By Ludwig Burger and John Revill
ZURICH (Reuters) - Swiss pharma giant Novartis said it would make growth in the United States its top geographic priority, even after laws were passed to rein in drug prices in the world's largest pharmaceutical market.
As part of an investor event, the company said on Thursday it would adopt a "U.S.-first mindset", increase the share of U.S. patients in clinical trials, build capability there and give U.S. staff and executives more say and better career opportunities within the organisation.
Novartis' aspiration is to "organically build its U.S. business to become a top-five player in the U.S. by 2027," it said in a statement. It ranked 10th in the U.S. market last year, the company added.
Still, Novartis said it aimed to be a top-three player in China, up from fifth place last year among multinational pharma companies, while maintaining leading positions in Germany and Japan.

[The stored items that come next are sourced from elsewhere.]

(** After the flags are parsed. *)
Definition run_parsed (cpuprofile memprofile : string) (tls_skip_verify : bool) : oprog exit :=
  started ← start_profile cpuprofile;
  if (started : bool) then
    svr ← configure tls_skip_verify;
    match (svr : option Arke) with
    | None => mret Exit1
    | Some svr =>
        err ← Serve svr;
        if checkErr err then mret Exit1 else stop_profiles cpuprofile memprofile
    end
  else mret Exit1.

Definition run (args : list string) : oprog exit :=
  let '(l, how) := serve_flags args in
  match how with
  | Flags.Failed => mret Exit2
  | Flags.Help => mret Exit0
  | Flags.Parsed =>
      run_parsed (Flags.value "cpuprofile" "" l) (Flags.value "memprofile" "" l)
        (default false (parse_bool (Flags.value "tls-skip-verify" "false" l)))
  end.

End serve.

(** ** Properties *)

(** The settings that turn the rate limiter on: three numbers that are positive
    as the integers they become. *)
Definition limiting (bs refill age : string) (b r g : Z) : Prop :=
  atoi bs = Some b ∧ atoi refill = Some r ∧ atoi age = Some g ∧
  0 < b ∧ 0 < int64 (r * Second) ∧ 0 < int64 (g * Second).

(** What the settings of the rate limiter do: with three numbers that are
    positive as the durations they become, the server gets a limiter with just
    these parameters, and its interceptor comes last, for unary calls and for
    streams, of those added so far; with anything else the server is left as it was,
    without a limiter. *)
Theorem rate_limit_configured bs refill age enf (a : Arke) :
  let a' := WithRateLimit (fst (GetRateLimitParameters bs refill age enf)) a in
  (∀ b r g, limiting bs refill age b r g →
    ratelimiter a' = Some {| clients := ∅; bucketSize := b; fillInterval := int64 (r * Second);
                             maxAgeStaleClients := int64 (g * Second); enforced := String.eqb enf "true" |} ∧
    chainUnary a' = chainUnary a ++ [IRateLimit] ∧ chainStream a' = chainStream a ++ [IRateLimit]) ∧
  ((¬ ∃ b r g, limiting bs refill age b r g) → a' = a).
Proof.
  intros a'. subst a'. unfold GetRateLimitParameters. split.
  - intros b r g (-> & -> & -> & Hb & Hr & Hg). cbn [fst WithRateLimit BucketSize RefillInterval MaxAgeStaleClient Enforced].
    unfold NewClientLimitManager.
    rewrite (proj2 (Z.leb_gt _ _) Hb), (proj2 (Z.leb_gt _ _) Hr), (proj2 (Z.leb_gt _ _) Hg). by destruct a.
  - intros Hno. destruct (atoi bs) as [b|] eqn:Hb; [|done]. destruct (atoi age) as [g|] eqn:Hg; [|done].
    destruct (atoi refill) as [r|] eqn:Hr; [|done].
    cbn [fst WithRateLimit BucketSize RefillInterval MaxAgeStaleClient Enforced].
    destruct (_ || _ || _) eqn:Hor; [done|]. destruct Hno. exists b, r, g.
    apply orb_false_iff in Hor as [[?%Z.leb_gt ?%Z.leb_gt]%orb_false_iff ?%Z.leb_gt]. by split_and!.
Qed.

(** Up to 9223372036 seconds the durations are what the settings say. *)
Lemma duration_exact r : 0 <= r <= 9223372036 → int64 (r * Second) = r * Second.
Proof. intros Hr. unfold int64, wrap, Second. rewrite Z.mod_small; lia. Qed.

(** Beyond, they wrap: a bucket that is to be refilled every 584 years is
    refilled every 290 milliseconds. *)
Lemma duration_wraps : int64 (18446744074 * Second) = 290448384.
Proof. reflexivity. Qed.

Section listening.
Context {E : Type} `{Oracle Os E}.
Implicit Types w : os_world E.

(** How the server listens, once the address is bound: with a certificate
    and a key that load, on TLS; without them in the clear; and in the clear as
    well when they are configured and do not load, without any error. *)
Theorem listener_kind (a : Arke) w e :
  answer (I := Os) (OsListen "tcp" (":" +:+ itoa (port a))) (env w) = (Ret None, e) →
  ((certFile a = "" ∨ certKey a = "") →
    run_result (listener a) w = Ret (inl (Plain (":" +:+ itoa (port a))))) ∧
  (certFile a ≠ "" → certKey a ≠ "" → ∀ loaded e',
    answer (I := Os) (OsLoadX509KeyPair (certFile a) (certKey a)) e = (Ret loaded, e') →
    run_result (listener a) w =
      Ret (inl (match (loaded : error) with
                | None => TLS (":" +:+ itoa (port a)) (certFile a) (certKey a)
                | Some _ => Plain (":" +:+ itoa (port a))
                end))).
Proof.
  intros Hl. unfold run_result, listener. cbv zeta. unfold os, tlsConfig. world_unfold. rewrite Hl. split.
  - intros [->| ->]; cbn; [done|]. by rewrite andb_false_r.
  - intros Hc Hk loaded e' Hload.
    rewrite (proj2 (String.eqb_neq _ _) Hc), (proj2 (String.eqb_neq _ _) Hk). cbn [negb andb].
    unfold os, ext. cbn [env]. rewrite Hload. by destruct (loaded : error).
Qed.

End listening.

(** An error of serving ends the program exactly when [Serve] returns it. *)
Lemma serve_fatal ended : checkErr (serve_result ended) = true ↔ ∃ s, ended = inr (Some (OtherError s)).
Proof. destruct ended as [[]|[[s|s]|]]; cbn; split; try done; [by intros [? ?]..| |by intros [? ?]]. by exists s. Qed.

(** ** How the program ends *)

Section ending.
Context {E : Type} `{Oracle Os E} `{!Steady f}.

(** The port of the environment, when it is a number. *)
Definition env_port : option Z :=
  if String.eqb (f (OsGetenv EnvPort)) "" then Some 50051 else atoi (f (OsGetenv EnvPort)).

(** A file that is written to in two steps. *)
Definition written (path : string) (write : string → error) : Prop :=
  path ≠ "" → (f (OsCreate path) : error) = None ∧ write path = None.

Lemma start_profile_gives cpu :
  ∃ ok, gives (start_profile cpu) ok ∧ (ok = true ↔ written cpu (λ p, f (OsStartCPUProfile p))).
Proof.
  unfold start_profile, written. destruct (String.eqb_spec cpu "") as [->|Hne].
  { exists true. split; [gives_step|]. done. }
  destruct (f (OsCreate cpu)) as [e|] eqn:Hc.
  - exists false. split; [gives_step; rewrite Hc; gives_step|]. split; [done|]. intros Hw. by destruct (Hw Hne).
  - destruct (f (OsStartCPUProfile cpu)) as [e|] eqn:Hs.
    + exists false. split; [gives_step; rewrite Hc; gives_step; rewrite Hs; gives_step|].
      split; [done|]. intros Hw. by destruct (Hw Hne).
    + exists true. split; [gives_step; rewrite Hc; gives_step; rewrite Hs; gives_step|]. done.
Qed.

Lemma stop_profiles_gives cpu mem :
  ∃ x, gives (stop_profiles cpu mem) x ∧ x ≠ Exit2 ∧ (x = Exit0 ↔ written mem (λ p, f (OsWriteHeapProfile p))).
Proof.
  assert (gives ((if String.eqb cpu "" then mret () else os OsStopCPUProfile;; os (OsClose cpu));; mret Exit0) Exit0)
    as Hend by (eapply gives_bind; [destruct (String.eqb cpu ""); repeat gives_step|gives_step]).
  unfold stop_profiles, written. destruct (String.eqb_spec mem "") as [->|Hne].
  { exists Exit0. split; [eapply gives_bind; [gives_step|exact Hend]|]. by split. }
  destruct (f (OsCreate mem)) as [e|] eqn:Hc.
  - exists Exit1. split; [eapply gives_bind; [gives_step; rewrite Hc; gives_step|gives_step]|].
    split; [done|]. split; [done|]. intros Hw. by destruct (Hw Hne).
  - destruct (f (OsWriteHeapProfile mem)) as [e|] eqn:Hs.
    + exists Exit1. split; [eapply gives_bind; [gives_step; rewrite Hc; gives_step; rewrite Hs; gives_step|gives_step]|].
      split; [done|]. split; [done|]. intros Hw. by destruct (Hw Hne).
    + exists Exit0. split; [|by split].
      eapply gives_bind; [gives_step; rewrite Hc; gives_step; rewrite Hs; gives_step; gives_step|exact Hend].
Qed.

Abbreviation exported := (f (OsNewExporter (Tracing.exporter (f := f))) : error).
Abbreviation traced := (Tracing.traced (f := f)).

(** Without a server: the port or the exporter of the traces is wrong. *)
Definition unconfigured : Prop := env_port = None ∨ traced = true ∧ exported ≠ None.

(** The server without settings. *)
Definition default_arke (tp : bool) (p : Z) : Arke :=
  set_serverOptions [defaultKeepAliveEnforcementPolicy; defaultKeepAliveParams]
    (set_port p (set_tracerProvider tp (mkArke 50051 "" "" "arke" None false [] false None [] []))).

Lemma default_port_gives tp :
  gives (portEnv ← os (OsGetenv EnvPort);
         match (if String.eqb portEnv "" then Some 50051 else atoi portEnv) with
         | None => mret None
         | Some p => mret (Some (default_arke tp p))
         end) (default_arke tp <$> env_port).
Proof. gives_step. fold env_port. destruct env_port; gives_step. Qed.

Lemma default_gives :
  ∃ o, gives DefaultArkeServer o ∧
    match o with
    | Some a => env_port = Some (port a) ∧ (traced = true → exported = None)
    | None => unconfigured
    end.
Proof.
  unfold DefaultArkeServer, unconfigured. pose proof (Tracing.init_tracer_gives (f := f)) as Hi. cbv zeta.
  pose proof default_port_gives as Hport.
  destruct traced; [destruct exported as [e|] eqn:Hx|].
  1: exists None; split; [eapply gives_bind; [exact Hi|gives_step]|by right].
  all: eexists; split; [eapply gives_bind; [exact Hi|apply Hport]|]; destruct env_port; [by split|by left].
Qed.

U.S. President Joe Biden last month signed the Inflation Reduction Act, authorising the government to negotiate prices on some prescription drugs and cap costs for state health programme Medicare.
In 2024, the government will start negotiating what it will pay for 10 drugs that are among those accounting for the highest Medicare spending, taking effect in 2026.
Among changes coming into play sooner, price increases will have to be below the rate of inflation and out-of-pocket payments by patients on pharmacy drugs, known as Part D drugs, will be reduced .
"On the inflation caps, while challenging, we believe it's manageable and (there are) no changes for our guidance with respect to managing through the inflation caps," Novartis CEO Vas Narasimhan said at the event.
"When you look at the Part D reform and how that is capping out patient costs ... hopefully over time, you're providing some uplift in demand," he added. "If you think about certain categories, like cardiovascular disease, you could see a 3 to 10% uplift in demand."
Novartis also announced a strategy based on eight big drug brands as the company reshapes itself following the decision to spin off Sandoz, its underperforming generics business.
Its shares were down 0.9% at 0741 GMT, slightly better than the 1% decline in the STOXX Europe 600 Health Care index.
Novartis said its Cosentyx, Entresto, Zolgensma, Kisqali, Kesimpta, Leqvio, Pluvicto and Scemblix therapies all held multibillion-dollar peak sales potential.
The company last month said it planned to spin off Sandoz to sharpen its focus on patented prescription medicines. The spin-off is expected to be completed in the second half of 2023, with Sandoz listed on the SIX Swiss Exchange.
Novartis has also been pruning other businesses, spinning off its Alcon eye care business in 2019 and last November agreeing to sell a nearly one-third voting stake in Roche.
Narasimhan also confirmed Novartis' previously stated financial targets of 4% annual sales growth through 2027 and a core operating income margin of at least 40%.